Par ailleurs, les citoyens doivent pouvoir se reconnaître comme auteurs de la loi. C’est l’idée de l’autogouvernement : permettre aux citoyens de façonner les décisions auxquelles ils sont soumis et de les reconnaître comme étant les leurs (p. 7 ; 17-33). Sans cela, ils deviennent « aliénés » d’un point de vue politique, c’est-à-dire que leurs intérêts, raisons et idées sont déconnectés de façon permanente des lois et politiques auxquelles ils sont soumis (p. 19). C’est pour cette raison qu’aux yeux de C. Lafont, la démocratie doit être participative. Non pas, toutefois, au sens où tous les citoyens devraient être impliqués dans toutes les décisions. L’idée est plutôt d’imaginer des institutions permettant un alignement durable entre les décisions auxquelles sont soumis les citoyens et les processus de formation de l’opinion et de la volonté politique (p. 23). Les implications institutionnelles de cette formule, au demeurant assez abstraite, auraient pu être explorées davantage par l’auteure.

Une telle conception de la participation n’empêche pas de se fier à un nombre restreint de représentants, mais elle exclut de le faire aveuglément. Or, à en croire l’auteure, nous avons des raisons de nous fier à des représentants élus parce que nous disposons d’un certain pouvoir de contrôle à leur égard. En revanche, nous n’avons pas de raisons de nous fier à des experts ni à des citoyens tirés au sort pour prendre des décisions à notre place.

Le contrôle juridictionnel de constitutionnalité : un raccourci illégitime ?

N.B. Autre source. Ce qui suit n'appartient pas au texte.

Lemma create_frame :
  dirs_ok s2 D /\ (forall pd' sl, pd' ∈ D -> node s2 pd' sl = node s pd' sl) /\
  (forall pd' va, pd' ∈ D -> pte s2 pd' va = pte s pd' va).
Proof.
  apply dirs_frame; [apply Hvm|]. intros pd' sl a Hin Hn.
  destruct (do_node _ _ (vo_dirs _ _ Hvm) _ _ _ Hin Hn) as (_ & _ & Hu). split.
  - cbn. rewrite lookup_insert_ne by (apply not_eq_sym; by apply create_fresh).
    apply (got_other _ _ _ _ _ _ Hg). by eapply got_fresh; [apply Hvm|apply Hg|].
  - change (used false s1 a = true). rewrite (got_used _ _ _ _ _ _ Hg), Hu. apply orb_true_r.
Qed.

Lemma create_word i : word s2 pd i = word s (init_page_dir s) i.
Proof. unfold word, s2. cbn. by rewrite lookup_insert_eq, Hws. Qed.

Lemma create_node sl : node s2 pd sl = match sl with Root => Some pd | Table _ => None end.
Proof.
  destruct sl as [|i]; [done|]. pose proof (vo_empty _ _ Hvm i) as He. unfold node in *.
  rewrite create_word. by destruct (_ && _).
Qed.

Lemma create_ram_page : ram_page s2 pd.
Proof.
  destruct (do_root _ _ _ (vo_dirs _ _ Hvm) (vo_init _ _ Hvm)) as (_ & (ws' & Hws' & H') & _).
  exists ws. cbn. rewrite lookup_insert_eq. split; [done|]. congruence.
Qed.

Lemma create_used : used false s2 pd = true.
Proof.
  change (used false s1 pd = true). rewrite (got_used _ _ _ _ _ _ Hg). cbn [Bool.eqb andb].
  rewrite (proj2 (in_pages_spec pd 1 pd)); [done|lia].
Qed.

Lemma create_dirs : dirs_ok s2 (pd :: D).
Proof.
  destruct create_frame as (Hd2 & Hn2 & _).
  assert (forall pd' sl, pd' ∈ D -> node s2 pd' sl <> Some pd) as Hfresh.
  { intros pd' sl Hin. rewrite Hn2 by done. intros Hn.
    destruct (do_node _ _ (vo_dirs _ _ Hvm) _ _ _ Hin Hn) as (_ & _ & Hu). by destruct (create_fresh pd). }
  constructor.
  - intros pd' sl a [->|Hin]%elem_of_cons.
    + rewrite create_node. destruct sl; [|done]. intros [= <-].
      split; [by eapply got_page_addr|]. split; [apply create_ram_page|apply create_used].
    + by apply Hd2.
  - intros pd' i [->|Hin]%elem_of_cons Hi.
    + intros Hw. pose proof (create_node (Table i)) as Hn. rewrite node_Table in Hn by done.
      by rewrite (proj2 (Z.eqb_neq _ 0)) in Hn.
    + by apply Hd2.
  - intros pd1 sl1 pd2 sl2 a [->|H1]%elem_of_cons [->|H2]%elem_of_cons; rewrite ?create_node.
    + by destruct sl1, sl2.
    + destruct sl1; [|done]. intros [= <-] Hn. by destruct (Hfresh pd2 sl2).
    + destruct sl2; [|done]. intros Hn [= <-]. by destruct (Hfresh pd1 sl1).
    + by apply Hd2.
Qed.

Qu’en est-il du contrôle de constitutionnalité par des cours de justice ? Ne s’agit-il pas d’une autre forme de raccourci « épistocratique » ? Non, affirme C. Lafont dans un dernier chapitre très intéressant. Les juges constitutionnels ne se substituent en effet pas aux citoyens pour décider de quels droits ces derniers devraient jouir. Leur rôle consiste essentiellement à interpréter des droits qu’il revient à la communauté politique dans son ensemble de définir et de réviser s’ils semblent inadéquats (p. 220). En outre, on aurait tort de perdre de vue que ce sont généralement les citoyens eux-mêmes qui initient les contrôles de constitutionnalité. Et, plutôt qu’un moyen au service du gouvernement des juges, le contrôle juridictionnel de constitutionnalité est un instrument de contrôle démocratique, selon l’auteure (p. 226). En effet, il permet aux citoyens d’initier ou de relancer un débat public en attirant l’attention sur le fait que certains droits fondamentaux ont pu être bafoués. Cette forme de protection contre les abus est d’ailleurs la condition essentielle pour que les minorités aient des raisons de se fier à la règle de majorité – pour qu’elles n’aient pas à le faire aveuglément.

Quelle place pour les assemblées citoyennes ?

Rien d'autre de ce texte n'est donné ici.